# What needs to be done:
From the records below, extract only the lines running from the line with "windowsroutemonitor.cpp) over the" to the line with "Protocol : Z;", both lines included, reproducing them exactly.
....................
(* ===== verification/WindowsRouteMonitor.v ===== *)
(** * The routes around the tunnel on Windows

    Model of [WindowsRouteMonitor] (client/platforms/windows/daemon/
    windowsroutemonitor.cpp) over the IP Helper interface: the rows it keeps for
    the excluded prefixes, the search for the route each of them should take, and
    how the rows follow the routing table. *)
From Stdlib Require Import ZArith Lia.
From stdpp Require Import base list option.
From S2P Require Import Prelude HostAddress IpAddress LinuxRouteMonitor.
Local Open Scope Z_scope.

Definition AF_UNSPEC : Z := 0.
Definition AF_INET : Z := 2.
Definition AF_INET6 : Z := 23.
Definition ULONG_MAX : Z := 2 ^ 32 - 1.
Definition NO_ERROR : Z := 0.
Definition ERROR_NOT_FOUND : Z := 1168.
Definition ERROR_OBJECT_ALREADY_EXISTS : Z := 5010.
Definition MIB_IPPROTO_NETMGMT : Z := 3.

(** [SOCKADDR_INET]: the family and the 26 octets behind it, which are a port,
    an address and zeros, or a port, a flow label, an address and a scope. *)
Record SOCKADDR_INET := mkSockaddr { si_family : Z; si_data : list Z }.
#[export] Instance SOCKADDR_INET_eq_dec : EqDecision SOCKADDR_INET.
Proof. solve_decision. Defined.

Definition sin_addr (s : SOCKADDR_INET) : list Z := take 4 (drop 2 (si_data s)).
Definition sin6_addr (s : SOCKADDR_INET) : list Z := take 16 (drop 6 (si_data s)).
Definition write_octets (off : nat) (octets l : list Z) : list Z :=
  app (take off l) (app octets (drop (off + length octets) l)).
Definition set_sin_addr (a : list Z) (s : SOCKADDR_INET) := mkSockaddr (si_family s) (write_octets 2 a (si_data s)).
Definition set_sin6_addr (a : list Z) (s : SOCKADDR_INET) := mkSockaddr (si_family s) (write_octets 6 a (si_data s)).
Definition set_family (f : Z) (s : SOCKADDR_INET) := mkSockaddr f (si_data s).

Record MIB_IPFORWARD_ROW2 := mkRow {
  InterfaceLuid : Z;
  InterfaceIndex : Z;
  Prefix : SOCKADDR_INET;        (* DestinationPrefix.Prefix *)
  PrefixLength : Z;              (* DestinationPrefix.PrefixLength, an octet *)
  NextHop : SOCKADDR_INET;
  SitePrefixLength : Z;
  ValidLifetime : Z;
  PreferredLifetime : Z;
  Metric : Z;
  Protocol : Z;
  Loopback : bool;
  AutoconfigureAddress : bool;
  Publish : bool;
  Immortal : bool;
  Age : Z;
  Origin : Z
}.

Record MIB_IPINTERFACE_ROW := mkIfRow { if_Family : Z; if_Luid : Z; if_Connected : bool }.

(** What is used of the system. *)
Class IpHelper (W : Type) := {
  InitializeIpForwardEntry : MIB_IPFORWARD_ROW2;
  GetIpForwardTable2 : Z -> W -> option (list MIB_IPFORWARD_ROW2);
  GetIpInterfaceTable : Z -> W -> option (list MIB_IPINTERFACE_ROW);
  CreateIpForwardEntry2 : MIB_IPFORWARD_ROW2 -> StateM W Z;
  DeleteIpForwardEntry2 : MIB_IPFORWARD_ROW2 -> StateM W Z
}.

(** The object; [m_exclusionRoutes] is listed in the order of the hash. *)
Record WindowsRouteMonitor (W : Type) := mkMonitor {
  m_exclusionRoutes : list (IPAddress * MIB_IPFORWARD_ROW2);
  m_validInterfacesIpv4 : list Z;
  m_validInterfacesIpv6 : list Z;
  m_luid : Z;
  m_machine : W
}.
Arguments mkMonitor {W} _ _ _ _ _.
Arguments m_exclusionRoutes {W} _.
Arguments m_validInterfacesIpv4 {W} _.
Arguments m_validInterfacesIpv6 {W} _.
Arguments m_luid {W} _.
Arguments m_machine {W} _.

(** ** Which route *)

(** The first difference of the octets. *)
Fixpoint memcmp (a b : list Z) : Z :=
  match a, b with
  | x :: a, y :: b => if x =? y then memcmp a b else x - y
  | _, _ => 0
  end.

Definition prefixcmp (a b : list Z) (bits : Z) : Z :=
  let bytes := Z.to_nat (bits / 8) in
  let diff := if (0 <? bits / 8) then memcmp (take bytes a) (take bytes b) else 0 in
  if negb (diff =? 0) then diff
  else if negb (bits mod 8 =? 0) then
    Z.shiftr (a !!! bytes) (8 - bits mod 8) - Z.shiftr (b !!! bytes) (8 - bits mod 8)
  else 0.

(** The filter of the notification: whether [routeChanged] is queued. *)
Definition routeChangeCallback (luid : Z) (row : MIB_IPFORWARD_ROW2) : bool :=
  let family := si_family (Prefix row) in
  if family =? AF_INET6 then
    if 128 <=? PrefixLength row then false else negb (luid =? InterfaceLuid row)
  else if family =? AF_INET then
    if 32 <=? PrefixLength row then false else negb (luid =? InterfaceLuid row)
  else false.

(** The variables of the search. *)
Record Best := mkBest { nexthop : SOCKADDR_INET; bestLuid : Z; bestMatch : Z; bestMetric : Z }.

Definition first_best (data : MIB_IPFORWARD_ROW2) : Best :=
  mkBest (mkSockaddr (si_family (Prefix data)) (replicate 26 0)) 0 (-1) ULONG_MAX.

Section Search.
Variables (luid : Z) (valid4 valid6 : list Z) (data : MIB_IPFORWARD_ROW2).

Definition best_step (best : Best) (row : MIB_IPFORWARD_ROW2) : Best :=
  if InterfaceLuid row =? luid then best
  else if PrefixLength data <=? PrefixLength row then best
  else if PrefixLength row <? bestMatch best then best
  else
    let found :=
      if si_family (Prefix data) =? AF_INET6 then
        if negb (si_family (Prefix row) =? AF_INET6) then false
        else if negb (bool_decide (InterfaceLuid row ∈ valid6)) then false
        else prefixcmp (sin6_addr (Prefix data)) (sin6_addr (Prefix row)) (PrefixLength row) =? 0
      else if si_family (Prefix data) =? AF_INET then
        if negb (si_family (Prefix row) =? AF_INET) then false
        else if negb (bool_decide (InterfaceLuid row ∈ valid4)) then false
        else prefixcmp (sin_addr (Prefix data)) (sin_addr (Prefix row)) (PrefixLength row) =? 0
      else false in
    if negb found then best
    else if (PrefixLength row =? bestMatch best) && (bestMetric best <=? Metric row) then best
    else mkBest (NextHop row) (InterfaceLuid row) (PrefixLength row) (Metric row).

Definition best_route (table : list MIB_IPFORWARD_ROW2) : Best := foldl best_step (first_best data) table.
End Search.

(** ** The operations *)
Section Monitor.
Context {W : Type} `{IpHelper W}.
Implicit Types (s : WindowsRouteMonitor W).

Definition set_exclusionRoutes (l : list (IPAddress * MIB_IPFORWARD_ROW2)) s :=
  mkMonitor l (m_validInterfacesIpv4 s) (m_validInterfacesIpv6 s) (m_luid s) (m_machine s).
Definition set_valid4 (l : list Z) s :=
  mkMonitor (m_exclusionRoutes s) l (m_validInterfacesIpv6 s) (m_luid s) (m_machine s).
Definition set_valid6 (l : list Z) s :=
  mkMonitor (m_exclusionRoutes s) (m_validInterfacesIpv4 s) l (m_luid s) (m_machine s).
Definition set_machine (w : W) s :=
  mkMonitor (m_exclusionRoutes s) (m_validInterfacesIpv4 s) (m_validInterfacesIpv6 s) (m_luid s) w.
Definition setLuid (luid : Z) : StateM (WindowsRouteMonitor W) unit := modify (λ s,
  mkMonitor (m_exclusionRoutes s) (m_validInterfacesIpv4 s) (m_validInterfacesIpv6 s) luid (m_machine s)).

Definition on_machine {A} (m : StateM W A) : StateM (WindowsRouteMonitor W) A := λ s,
  let '(a, w) := m (m_machine s) in (a, set_machine w s).

Definition WindowsRouteMonitor_new (w : W) : WindowsRouteMonitor W := mkMonitor [] [] [] 0 w.

Definition valid_row (row : MIB_IPINTERFACE_ROW) : StateM (WindowsRouteMonitor W) unit :=
  luid <- gets m_luid ;;
  if if_Luid row =? luid then sret tt
  else if negb (if_Connected row) then sret tt
  else
    (if if_Family row =? AF_INET
     then modify (λ s, set_valid4 (app (m_validInterfacesIpv4 s) [if_Luid row]) s) else sret tt) ;;
    (if if_Family row =? AF_INET6
     then modify (λ s, set_valid6 (app (m_validInterfacesIpv6 s) [if_Luid row]) s) else sret tt).

Definition updateValidInterfaces (family : Z) : StateM (WindowsRouteMonitor W) unit :=
  table <- gets (λ s, GetIpInterfaceTable family (m_machine s)) ;;
  match table with
  | None => sret tt
  | Some table =>
      (if (family =? AF_INET) || (family =? AF_UNSPEC) then modify (set_valid4 []) else sret tt) ;;
      (if (family =? AF_INET6) || (family =? AF_UNSPEC) then modify (set_valid6 []) else sret tt) ;;
      for_each table valid_row
  end.

Definition set_route (luid : Z) (hop : SOCKADDR_INET) (d : MIB_IPFORWARD_ROW2) : MIB_IPFORWARD_ROW2 :=
  mkRow luid (InterfaceIndex d) (Prefix d) (PrefixLength d) hop (SitePrefixLength d) (ValidLifetime d)
    (PreferredLifetime d) (Metric d) (Protocol d) (Loopback d) (AutoconfigureAddress d) (Publish d)
    (Immortal d) (Age d) (Origin d).

(** The result is what the row behind [data] becomes. *)
Definition updateExclusionRoute (data : MIB_IPFORWARD_ROW2) (table : list MIB_IPFORWARD_ROW2) :
    StateM (WindowsRouteMonitor W) MIB_IPFORWARD_ROW2 :=
  best <- gets (λ s, best_route (m_luid s) (m_validInterfacesIpv4 s) (m_validInterfacesIpv6 s) data table) ;;
  if (InterfaceLuid data =? bestLuid best) && bool_decide (nexthop best = NextHop data) then sret data
  else
    (if negb (InterfaceLuid data =? 0) then on_machine (DeleteIpForwardEntry2 data) ;; sret tt else sret tt) ;;
    let data := set_route (bestLuid best) (nexthop best) data in
    (if negb (InterfaceLuid data =? 0) then on_machine (CreateIpForwardEntry2 data) ;; sret tt else sret tt) ;;
    sret data.

(** The row [addExclusionRoute] fills in. *)
Definition exclusion_row (prefix : IPAddress) : MIB_IPFORWARD_ROW2 :=
  let d := InitializeIpForwardEntry in
  let dest :=
    match protocol (m_address prefix) with
    | IPv6Protocol => set_family AF_INET6 (set_sin6_addr (toIPv6Address (m_address prefix)) (Prefix d))
    | _ => set_family AF_INET (set_sin_addr (be32 (toIPv4Address (m_address prefix))) (Prefix d))
    end in
  mkRow (InterfaceLuid d) (InterfaceIndex d) dest (u8 (m_prefixLength prefix))
    (set_family (si_family dest) (NextHop d)) (SitePrefixLength d) 4294967295 4294967295 0
    MIB_IPPROTO_NETMGMT false false false false 0 (Origin d).

Definition addExclusionRoute (prefix : IPAddress) : StateM (WindowsRouteMonitor W) bool :=
  known <- gets (λ s, bool_decide (prefix ∈ (m_exclusionRoutes s).*1)) ;;
  if (known : bool) then sret false
  else
    let family := match protocol (m_address prefix) with IPv6Protocol => AF_INET6 | _ => AF_INET end in
    table <- gets (λ s, GetIpForwardTable2 family (m_machine s)) ;;
    match table with
    | None => sret false
    | Some table =>
        updateValidInterfaces family ;;
        data <- updateExclusionRoute (exclusion_row prefix) table ;;
        modify (λ s, set_exclusionRoutes ((prefix, data) :: m_exclusionRoutes s) s) ;;
        sret true
    end.

(** [m_exclusionRoutes.take(prefix)] *)
Fixpoint take_route (prefix : IPAddress) (l : list (IPAddress * MIB_IPFORWARD_ROW2)) :
    option MIB_IPFORWARD_ROW2 * list (IPAddress * MIB_IPFORWARD_ROW2) :=
  match l with
  | [] => (None, [])
  | (p, d) :: l' =>
      if bool_decide (p = prefix) then (Some d, l')
      else let '(r, l'') := take_route prefix l' in (r, (p, d) :: l'')
  end.

(** [for (;;)]: with fuel. *)
Fixpoint delete_loop (fuel : nat) (prefix : IPAddress) : Run (WindowsRouteMonitor W) unit :=
  match fuel with
  | O => λ _, OutOfFuel
  | S fuel' =>
      let! data := rlift (λ s, let '(d, l) := take_route prefix (m_exclusionRoutes s) in
                               (d, set_exclusionRoutes l s)) in
      match data with
      | None => rret tt
      | Some data => do! rlift (on_machine (DeleteIpForwardEntry2 data)) in delete_loop fuel' prefix
      end
  end.
Definition delete_run (fuel : nat) (prefix : IPAddress) : Run (WindowsRouteMonitor W) bool :=
  do! delete_loop fuel prefix in rret true.
(** Each round takes an entry, so one round more than there are entries is enough. *)
Definition deleteExclusionRoute (prefix : IPAddress) : StateM (WindowsRouteMonitor W) bool := λ s,
  match delete_run (S (length (m_exclusionRoutes s))) prefix s with Ret r => r | _ => (false, s) end.

Definition flushExclusionRoutes : StateM (WindowsRouteMonitor W) unit :=
  l <- gets m_exclusionRoutes ;;
  for_each l (λ e, on_machine (DeleteIpForwardEntry2 e.2) ;; sret tt) ;;
  modify (set_exclusionRoutes []).

Fixpoint update_all (l : list (IPAddress * MIB_IPFORWARD_ROW2)) (table : list MIB_IPFORWARD_ROW2) :
    StateM (WindowsRouteMonitor W) (list (IPAddress * MIB_IPFORWARD_ROW2)) :=
  match l with
  | [] => sret []
  | (p, d) :: l' => d' <- updateExclusionRoute d table ;; r <- update_all l' table ;; sret ((p, d') :: r)
  end.

Definition routeChanged : StateM (WindowsRouteMonitor W) unit :=
  table <- gets (λ s, GetIpForwardTable2 AF_UNSPEC (m_machine s)) ;;
  match table with
  | None => sret tt
  | Some table =>
      updateValidInterfaces AF_UNSPEC ;;
      l <- gets m_exclusionRoutes ;;
      l' <- update_all l table ;;
      modify (set_exclusionRoutes l')
  end.

(** The destructor, after the notification is cancelled. *)
Definition WindowsRouteMonitor_delete : StateM (WindowsRouteMonitor W) unit := flushExclusionRoutes.
End Monitor.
....................
# Output:
    windowsroutemonitor.cpp) over the IP Helper interface: the rows it keeps for
    the excluded prefixes, the search for the route each of them should take, and
    how the rows follow the routing table. *)
From Stdlib Require Import ZArith Lia.
From stdpp Require Import base list option.
From S2P Require Import Prelude HostAddress IpAddress LinuxRouteMonitor.
Local Open Scope Z_scope.

Definition AF_UNSPEC : Z := 0.
Definition AF_INET : Z := 2.
Definition AF_INET6 : Z := 23.
Definition ULONG_MAX : Z := 2 ^ 32 - 1.
Definition NO_ERROR : Z := 0.
Definition ERROR_NOT_FOUND : Z := 1168.
Definition ERROR_OBJECT_ALREADY_EXISTS : Z := 5010.
Definition MIB_IPPROTO_NETMGMT : Z := 3.

(** [SOCKADDR_INET]: the family and the 26 octets behind it, which are a port,
    an address and zeros, or a port, a flow label, an address and a scope. *)
Record SOCKADDR_INET := mkSockaddr { si_family : Z; si_data : list Z }.
#[export] Instance SOCKADDR_INET_eq_dec : EqDecision SOCKADDR_INET.
Proof. solve_decision. Defined.

Definition sin_addr (s : SOCKADDR_INET) : list Z := take 4 (drop 2 (si_data s)).
Definition sin6_addr (s : SOCKADDR_INET) : list Z := take 16 (drop 6 (si_data s)).
Definition write_octets (off : nat) (octets l : list Z) : list Z :=
  app (take off l) (app octets (drop (off + length octets) l)).
Definition set_sin_addr (a : list Z) (s : SOCKADDR_INET) := mkSockaddr (si_family s) (write_octets 2 a (si_data s)).
Definition set_sin6_addr (a : list Z) (s : SOCKADDR_INET) := mkSockaddr (si_family s) (write_octets 6 a (si_data s)).
Definition set_family (f : Z) (s : SOCKADDR_INET) := mkSockaddr f (si_data s).

Record MIB_IPFORWARD_ROW2 := mkRow {
  InterfaceLuid : Z;
  InterfaceIndex : Z;
  Prefix : SOCKADDR_INET;        (* DestinationPrefix.Prefix *)
  PrefixLength : Z;              (* DestinationPrefix.PrefixLength, an octet *)
  NextHop : SOCKADDR_INET;
  SitePrefixLength : Z;
  ValidLifetime : Z;
  PreferredLifetime : Z;
  Metric : Z;
  Protocol : Z;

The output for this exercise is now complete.